(** Inner helper function for step. An error is [InterpreterResult::Done(Err(..))]. *)
Definition step_inner : M IS vm_error InterpreterResult :=
  do resume <- geti i_resume_result in
  modi (set_resume_result None) ;;;
  do result <- (match resume with Some r => ret r | None => fetch_and_execute end) in
  match result with
  | InstrTrap trap => ret (StepTrap trap)
  | _ =>
      (match result with
       | UnusedGas gas =>
           do g <- get_gasometer in
           do sum <- expect (cost_add (current_gas g) gas) in
           put_gasometer (mkGasometer sum (current_mem_gas g))
       | _ => ret tt
       end) ;;;
      do trace <- geti i_do_trace in
      (if trace then
         do g <- get_gasometer in
         do st <- geti i_stack in
         do n <- geti i_last_stack_ret_len in
         do top <- peek_top st n in
         do mem <- geti i_mem in
         lift_ext (infallible (ext_trace_executed (as_u256 (current_gas g)) top mem))
       else ret tt) ;;;
      advance result
  end.

(** Execute a single step on the VM. *)
Definition step : M IS Empty_set InterpreterResult := fun '(i, e) =>
  if i_done i then Ret Stopped (i, e) else
  let finish r (s : IS) :=
    Ret r (match r with Done _ => (set_done true (fst s), snd s) | _ => s end) in
  match i_gasometer i with
  | None => finish (Done (inr OutOfGas)) (i, e)
  | Some g =>
      if zlen (i_code i) =? 0 then finish (Done (inl (Known (as_u256 (current_gas g))))) (i, e)
      else match step_inner (i, e) with
           | Ret r s => finish r s
           | Throw err s => finish (Done (inr err)) s
           | Panic => Panic
           end
  end.

(** [Exec::exec]: the loop over [step]; [None] is fuel exhaustion of the model. *)
Fixpoint exec (fuel : nat) : M IS Empty_set (option ExecResult) :=
  match fuel with
  | O => ret None
  | S fuel' =>
      do result <- step in
      match result with
      | Continue => exec fuel'
      | Done value => ret (Some (ExecDone value))
      | StepTrap trap => ret (Some (ExecTrap trap))
      | Stopped => panic
      end
  end.

(** ** Resumption after a trap; [None] is a panic. *)

(** The arms of [resume_call] shared by [Success] and [Reverted]. *)
Definition resume_with (this : Interp) (out_off out_size gas_left flag : Z) (data : ReturnData)
    : option Interp :=
  hi ← usize_add (rd_offset data) (rd_size data);
  d ← vec_slice (rd_mem data) (rd_offset data) hi;
  mem ← copy_output (i_mem this) out_off out_size d;
  g ← match from_u256 gas_left with inl x => Some x | inr _ => None end;
  Some (set_resume_result (Some (UnusedGas g))
         (set_stack (flag :: i_stack this)
            (set_return_data data (set_mem mem this)))).

Definition resume_call (self : Interp) (result : MessageCallResult) : option Interp :=
  '(out_off, out_size) ← i_resume_output_range self;
  let this := set_resume_output_range None self in
  match result with
  | CallSuccess gas_left data => resume_with this out_off out_size gas_left 1 data
  | CallReverted gas_left data => resume_with this out_off out_size gas_left 0 data
  | CallFailed =>
      Some (set_resume_result (Some InstrOk) (set_stack (0 :: i_stack this) this))
  end.

Definition resume_create (self : Interp) (result : ContractCreateResult) : option Interp :=
  match result with
  | CreateCreated address gas_left =>
      g ← match from_u256 gas_left with inl x => Some x | inr _ => None end;
      Some (set_resume_result (Some (UnusedGas g))
              (set_stack (address_to_u256 address :: i_stack self) self))
  | CreateReverted gas_left return_data =>
      g ← match from_u256 gas_left with inl x => Some x | inr _ => None end;
      Some (set_resume_result (Some (UnusedGas g))
              (set_return_data return_data (set_stack (0 :: i_stack self) self)))
  | CreateFailed => Some (set_resume_result (Some InstrOk) (set_stack (0 :: i_stack self) self))
  end.

End Interpreter.
Arguments Interp C : clear implicits.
###
**What you are asked to do:** Transcribe every entry word for word.

**Solution for this problem:**
(** Inner helper function for step. An error is [InterpreterResult::Done(Err(..))]. *)
Definition step_inner : M IS vm_error InterpreterResult :=
  do resume <- geti i_resume_result in
  modi (set_resume_result None) ;;;
  do result <- (match resume with Some r => ret r | None => fetch_and_execute end) in
  match result with
  | InstrTrap trap => ret (StepTrap trap)
  | _ =>
      (match result with
       | UnusedGas gas =>
           do g <- get_gasometer in
           do sum <- expect (cost_add (current_gas g) gas) in
           put_gasometer (mkGasometer sum (current_mem_gas g))
       | _ => ret tt
       end) ;;;
      do trace <- geti i_do_trace in
      (if trace then
         do g <- get_gasometer in
         do st <- geti i_stack in
         do n <- geti i_last_stack_ret_len in
         do top <- peek_top st n in
         do mem <- geti i_mem in
         lift_ext (infallible (ext_trace_executed (as_u256 (current_gas g)) top mem))
       else ret tt) ;;;
      advance result
  end.

(** Execute a single step on the VM. *)
Definition step : M IS Empty_set InterpreterResult := fun '(i, e) =>
  if i_done i then Ret Stopped (i, e) else
  let finish r (s : IS) :=
    Ret r (match r with Done _ => (set_done true (fst s), snd s) | _ => s end) in
  match i_gasometer i with
  | None => finish (Done (inr OutOfGas)) (i, e)
  | Some g =>
      if zlen (i_code i) =? 0 then finish (Done (inl (Known (as_u256 (current_gas g))))) (i, e)
      else match step_inner (i, e) with
           | Ret r s => finish r s
           | Throw err s => finish (Done (inr err)) s
           | Panic => Panic
           end
  end.

(** [Exec::exec]: the loop over [step]; [None] is fuel exhaustion of the model. *)
Fixpoint exec (fuel : nat) : M IS Empty_set (option ExecResult) :=
  match fuel with
  | O => ret None
  | S fuel' =>
      do result <- step in
      match result with
      | Continue => exec fuel'
      | Done value => ret (Some (ExecDone value))
      | StepTrap trap => ret (Some (ExecTrap trap))
      | Stopped => panic
      end
  end.

(** ** Resumption after a trap; [None] is a panic. *)

(** The arms of [resume_call] shared by [Success] and [Reverted]. *)
Definition resume_with (this : Interp) (out_off out_size gas_left flag : Z) (data : ReturnData)
    : option Interp :=
  hi ← usize_add (rd_offset data) (rd_size data);
  d ← vec_slice (rd_mem data) (rd_offset data) hi;
  mem ← copy_output (i_mem this) out_off out_size d;
  g ← match from_u256 gas_left with inl x => Some x | inr _ => None end;
  Some (set_resume_result (Some (UnusedGas g))
         (set_stack (flag :: i_stack this)
            (set_return_data data (set_mem mem this)))).

Definition resume_call (self : Interp) (result : MessageCallResult) : option Interp :=
  '(out_off, out_size) ← i_resume_output_range self;
  let this := set_resume_output_range None self in
  match result with
  | CallSuccess gas_left data => resume_with this out_off out_size gas_left 1 data
  | CallReverted gas_left data => resume_with this out_off out_size gas_left 0 data
  | CallFailed =>
      Some (set_resume_result (Some InstrOk) (set_stack (0 :: i_stack this) this))
  end.

Definition resume_create (self : Interp) (result : ContractCreateResult) : option Interp :=
  match result with
  | CreateCreated address gas_left =>
      g ← match from_u256 gas_left with inl x => Some x | inr _ => None end;
      Some (set_resume_result (Some (UnusedGas g))
              (set_stack (address_to_u256 address :: i_stack self) self))
  | CreateReverted gas_left return_data =>
      g ← match from_u256 gas_left with inl x => Some x | inr _ => None end;
      Some (set_resume_result (Some (UnusedGas g))
              (set_return_data return_data (set_stack (0 :: i_stack self) self)))
  | CreateFailed => Some (set_resume_result (Some InstrOk) (set_stack (0 :: i_stack self) self))
  end.

End Interpreter.
Arguments Interp C : clear implicits.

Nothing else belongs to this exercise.